According to a Feb. 10 report from CoinDesk, Lemmerman has transitioned into a strategic advisory role. She joined Kraken in November 2024 and served as CFO for roughly 16 months.
Sources cited in the report said Robert Moore, previously Kraken’s vice president of business expansion, has effectively assumed the chief financial responsibilities. Kraken’s parent company website lists Moore as deputy CFO, while Lemmerman no longer appears on the leadership page.
The leadership shift comes as Kraken prepares for an initial public offering. The company confidentially filed for an IPO in November, roughly one year after completing an $800 million funding round that valued the firm at $20 billion.
People familiar with the matter told CoinDesk that the company’s finance function is evolving beyond traditional back-office operations, increasingly aligning with product strategy and growth initiatives. The extent of that restructuring has not been publicly detailed.

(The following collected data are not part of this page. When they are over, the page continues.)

Lemma RemoveEntry_consistent m id : consistent m -> consistent (snd (RemoveEntry id m)).
Proof using Type.
  intros Hc. unfold RemoveEntry. destruct (find_entry m id) as [p|] eqn:Ef; [|done].
  apply find_entry_Some in Ef as (k & Hk & Hid). destruct (entries_valid m Hc k p Hk) as [Hp Hip].
  set (m1 := if CIDR (entry_at m p) then _ else _).
  assert (consistent m1) as Hc1.
  2: { destruct (store m1) as [st|]; [|done]. destruct (DeleteEntry st id). by apply (consistent_ext m1). }
  assert (entries m1 = delete k (entries m) /\ heap m1 = heap m) as [Ee Eh]
    by (subst m1; rewrite Hip; by destruct (CIDR (entry_at m p))).
  assert (forall q, entry_at m1 q = entry_at m q) as Eat by (intros q; unfold entry_at; by rewrite Eh).
  assert (forall q, q ∈ cidrs m1 <-> q ∈ cidrs m /\ ID (entry_at m q) <> id) as Ecd.
  { intros q. subst m1. destruct (CIDR (entry_at m p)) as [n|] eqn:En; cbn.
    - rewrite list_elem_of_In, filter_In, <- list_elem_of_In. rewrite negb_true_iff, bool_decide_eq_false. done.
    - split; [|by intros [? _]]. intros Hq. split; [done|]. intros Hq'. apply (cidrs_valid m Hc) in Hq as (k' & Hk' & Hs).
      assert (q = p) as -> by (apply (ids_unique m Hc k' k); congruence). rewrite En in Hs. by destruct Hs. }
  split; rewrite ?Ee, ?Eh; try setoid_rewrite Eat.
  - intros k' q [_ Hk']%lookup_delete_Some. by apply entries_valid.
  - intros q. rewrite Ecd, (cidrs_valid m Hc). split.
    + intros [(k' & Hk' & Hs) Hne]. exists k'. split; [|done]. apply lookup_delete_Some. split; [|done]. congruence.
    + intros (k' & [Hne Hk']%lookup_delete_Some & Hs). split; [eauto|]. intros Hq.
      assert (q = p) as -> by (apply (ids_unique m Hc k' k); congruence).
      destruct (entries_valid m Hc k' p Hk'). congruence.
  - intros k1 k2 q q' [_ H1']%lookup_delete_Some [_ H2']%lookup_delete_Some. by apply (ids_unique m Hc k1 k2).
Qed.

(** Changing an entry but for its address, range and identifier. *)
Lemma set_entry_consistent m p f : consistent m ->
  (forall e, IP (f e) = IP e /\ CIDR (f e) = CIDR e /\ ID (f e) = ID e) -> consistent (set_entry p f m).
Proof using Type.
  intros Hc Hf. apply (consistent_ext m); [done..| |].
  - simpl. by rewrite length_alter.
  - intros q Hq. unfold entry_at, set_entry. cbn [heap].
    destruct (lookup_lt_is_Some_2 (heap m) q Hq) as [e Eq].
    rewrite (nth_lookup_Some (heap m) q _ _ Eq). destruct (decide (q = p)) as [->|Hne].
    + rewrite (nth_lookup_Some _ p _ (f e)); [apply Hf|]. cbn. rewrite list_lookup_alter_eq, Eq. done.
    + rewrite (nth_lookup_Some _ q _ e); [done|]. cbn. by rewrite list_lookup_alter_ne.
Qed.

(** ** Sequences of operations *)

Inductive operation :=
| OpAddIP (now : Z) (id ip description createdBy : gostring)
| OpAddCIDR (now : Z) (id cidr description createdBy : gostring)
| OpRemoveEntry (id : gostring)
| OpSetEnabled (id : gostring) (enabled : bool)
| OpRecordHit (now : Z) (p : ptr)
| OpSetConfig (cfg : option Config)
| OpEnable
| OpDisable.

Definition perform (op : operation) m : Manager St :=
  match op with
  | OpAddIP now id ip d c => snd (AddIP now id ip d c m)
  | OpAddCIDR now id cidr d c => snd (AddCIDR now id cidr d c m)
  | OpRemoveEntry id => snd (RemoveEntry id m)
  | OpSetEnabled id enabled => snd (SetEnabled id enabled m)
  | OpRecordHit now p => recordHit now p m
  | OpSetConfig cfg => SetConfig cfg m
  | OpEnable => Enable m
  | OpDisable => Disable m
  end.

(** A new entry gets an identifier that no other has. *)
Definition admissible (op : operation) m : Prop :=
  match op with
  | OpAddIP _ id _ _ _ | OpAddCIDR _ id _ _ _ => fresh_id m id
  | _ => True
  end.

Inductive reachable : Manager St -> Prop :=
| reachable_new cfg st : reachable (NewManager cfg st)
| reachable_step op m : reachable m -> admissible op m -> reachable (perform op m).

Lemma perform_consistent op m : consistent m -> admissible op m -> consistent (perform op m).
Proof using Type.
  intros Hc Ha. destruct op as [now id ip d c|now id cidr d c|id|id enabled|now p|cfg| |]; simpl.
  - unfold AddIP. destruct (Net.ParseIP ip) as [a|]; [|done].
    by apply (add_entry_consistent m (mkEntry id (Net.IP_String a) None d now c None 0 true)).
  - unfold AddCIDR. destruct (Net.ParseCIDR cidr) as [n|]; [|done].
    by apply (add_entry_consistent m (mkEntry id (Net.IPNet_String n) (Some n) d now c None 0 true)).
  - by apply RemoveEntry_consistent.
  - unfold SetEnabled. destruct (find_entry m id) as [p|]; [|done].
    pose proof (set_entry_consistent m p (fun e => e <| Enabled := enabled |>) Hc ltac:(done)) as Hc'.
    unfold save_entry. destruct (store (set_entry p _ m)) as [st|]; [|done].
    destruct (SaveEntry st _) as [[err|] st']; by apply (consistent_ext (set_entry p (fun e => e <| Enabled := enabled |>) m)).
  - unfold recordHit. pose proof (set_entry_consistent m p (fun e => e <| LastHit := Some now |> <| HitCount := HitCount e + 1 |>) Hc ltac:(done)) as Hc'.
    by apply (consistent_ext _ _ Hc').
  - unfold SetConfig. destruct cfg; [|done]. by apply (consistent_ext m).
  - by apply (consistent_ext m).
  - by apply (consistent_ext m).
Qed.

Lemma reachable_consistent m : reachable m -> consistent m.
Proof using Type.
  induction 1 as [cfg st|op m Hr IH Ha]; [|by apply perform_consistent].
  split; simpl; [intros k p Hk; by rewrite lookup_empty in Hk| |intros k k' p p' Hk; by rewrite lookup_empty in Hk].
  intros p. split; [intros Hp; by apply elem_of_nil in Hp|]. intros (k & Hk & _). by rewrite lookup_empty in Hk.
Qed.

(** An entry of the map, by its key. *)
Definition entry_of m (k : gostring) : option AllowlistEntry := entry_at m <$> entries m !! k.

(** The entry covers the address: it is the entry of the address, or of a
    range that contains it. *)
Definition covers (a : Net.IP) (k : gostring) (e : AllowlistEntry) : Prop :=
  Enabled e = true /\ (k = Net.IP_String a \/ exists n, CIDR e = Some n /\ Net.IPNet_Contains n a = true).

(** The loop over the ranges finds an entry exactly when one contains the address. *)
Lemma range_hit m a : consistent m ->
  fst (match List.find (fun p => Enabled (entry_at m p)
                          && match CIDR (entry_at m p) with Some n => Net.IPNet_Contains n a | None => false end) (cidrs m) with
       | Some p => (true, Some p) | None => (false, None) end) = true
  <-> exists k p n, entries m !! k = Some p /\ Enabled (entry_at m p) = true /\ CIDR (entry_at m p) = Some n
        /\ Net.IPNet_Contains n a = true.
Proof using Type.
  intros Hc. split.
  - destruct (List.find _ (cidrs m)) as [p|] eqn:Ef; [|done]. intros _.
    apply find_some in Ef as [Hin Hp]. apply list_elem_of_In, (cidrs_valid m Hc) in Hin as (k & Hk & n & En).
    rewrite En in Hp. apply andb_true_iff in Hp as [? ?]. eauto 10.
  - intros (k & p & n & Hk & He & En & Hn). destruct (List.find _ (cidrs m)) eqn:Ef; [done|].
    eapply (find_none _ _) in Ef; [|apply list_elem_of_In, (cidrs_valid m Hc); eauto]. simpl in Ef.
    by rewrite He, En, Hn in Ef.
Qed.

Lemma IsAllowed_covered m (ip : gostring) : consistent m ->
  fst (IsAllowed m ip) = true <->
  cfg_Enabled (config m) = false
  \/ exists a, Net.ParseIP ip = Some a
       /\ (AllowLocalhost (config m) = true /\ Net.IsLoopback a = true
           \/ exists k e, entry_of m k = Some e /\ covers a k e).
Proof using Type.
  intros Hc. unfold IsAllowed. destruct (cfg_Enabled (config m)); simpl; [|by split; [left|]].
  destruct (Net.ParseIP ip) as [a|]; [|split; [done|by intros [?|(a & ? & _)]]].
  destruct (AllowLocalhost (config m) && Net.IsLoopback a) eqn:El; simpl.
  { apply andb_true_iff in El as [E1 E2]. split; [|done]. intros _. right. exists a. auto. }
  pose proof (range_hit m a Hc) as Hrange.
  split.
  - intros Hok. right. exists a. split; [done|]. right.
    destruct (entries m !! Net.IP_String a) as [p|] eqn:Ek.
    + destruct (Enabled (entry_at m p)) eqn:Ee.
      * exists (Net.IP_String a), (entry_at m p). unfold entry_of. rewrite Ek. split; [done|]. split; [done|by left].
      * apply Hrange in Hok as (k & q & n & Hk & He & En & Hn). exists k, (entry_at m q). unfold entry_of, covers.
        rewrite Hk. eauto 10.
    + apply Hrange in Hok as (k & q & n & Hk & He & En & Hn). exists k, (entry_at m q). unfold entry_of, covers.
      rewrite Hk. eauto 10.
  - intros [?|(a' & [= <-] & [[E1 E2]|(k & e & Hk & He & Hcov)])]; [done|by rewrite E1, E2 in El|].
    unfold entry_of in Hk. apply fmap_Some in Hk as (p & Hk & ->). destruct Hcov as [->|(n & En & Hn)].
    + by rewrite Hk, He.
    + destruct (entries m !! Net.IP_String a) as [q|]; [destruct (Enabled (entry_at m q)); [done|]|]; apply Hrange; eauto 10.
Qed.

(** a network that was added admits its addresses: when [AddCIDR] of the
    text of a network succeeds, the text of every address with the prefix of
    the network is allowed from then on. *)
Theorem added_network_admits m (net : network) (ip : Net.IP) (now : Z) (id d c : gostring) (p : ptr) m' :
  reachable m -> fresh_id m id -> network_ok net -> address ip -> in_network ip net = true ->
  AddCIDR now id (print_network net) d c m = (inl p, m') ->
  fst (IsAllowed m' (Net.IP_String ip)) = true.
Proof using Type.
  intros Hr Hid Hnet Hip Hin E. destruct (ParseCIDR_print net Hnet) as (N & EN & HN).
  set (e := mkEntry id (Net.IPNet_String N) (Some N) d now c None 0 true).
  assert (consistent m') as Hc.
  { replace m' with (perform (OpAddCIDR now id (print_network net) d c) m) by (simpl; by rewrite E).
    apply perform_consistent; [by apply reachable_consistent|done]. }
  apply IsAllowed_covered; [done|]. right. exists ip. split; [by apply ParseIP_String|]. right.
  exists (Net.IPNet_String N), e. unfold AddCIDR in E. rewrite EN in E. unfold add_entry, insert_entry in E.
  cbn [IP] in E. destruct (entries m !! Net.IPNet_String N) eqn:Ek; [done|].
  unfold save_entry in E. assert (entry_of (load_entry m e) (Net.IPNet_String N) = Some e) as Ee.
  { unfold entry_of, load_entry, alloc. cbn. rewrite lookup_insert_eq. simpl. f_equal. apply entry_at_new. }
  split; [|split; [done|right; exists N; by rewrite HN]]. fold e in E.
  destruct (store (load_entry m e)) as [st|]; [|by injection E as _ <-].
  destruct (SaveEntry st e) as [[err|] st']; [done|]. by injection E as _ <-.
Qed.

Kraken is among several cryptocurrency firms either pursuing public listings or completing them over the past year. The shift reflects a broader recalibration within the digital asset industry, where institutional capital has shown growing interest in infrastructure providers rather than speculative trading platforms.
Recent public debuts by firms such as Circle, Figure, Bullish, and Gemini have underscored that trend. These companies emphasize custody, payments infrastructure, compliance frameworks, and trading systems, areas that more closely align with public market expectations around revenue visibility and regulatory oversight.
Earlier waves of crypto IPO attempts often leaned heavily on trading volume and token activity metrics, which can fluctuate sharply during periods of lower market volatility. By contrast, the current generation of issuers has increasingly focused on recurring infrastructure revenue and institutional services.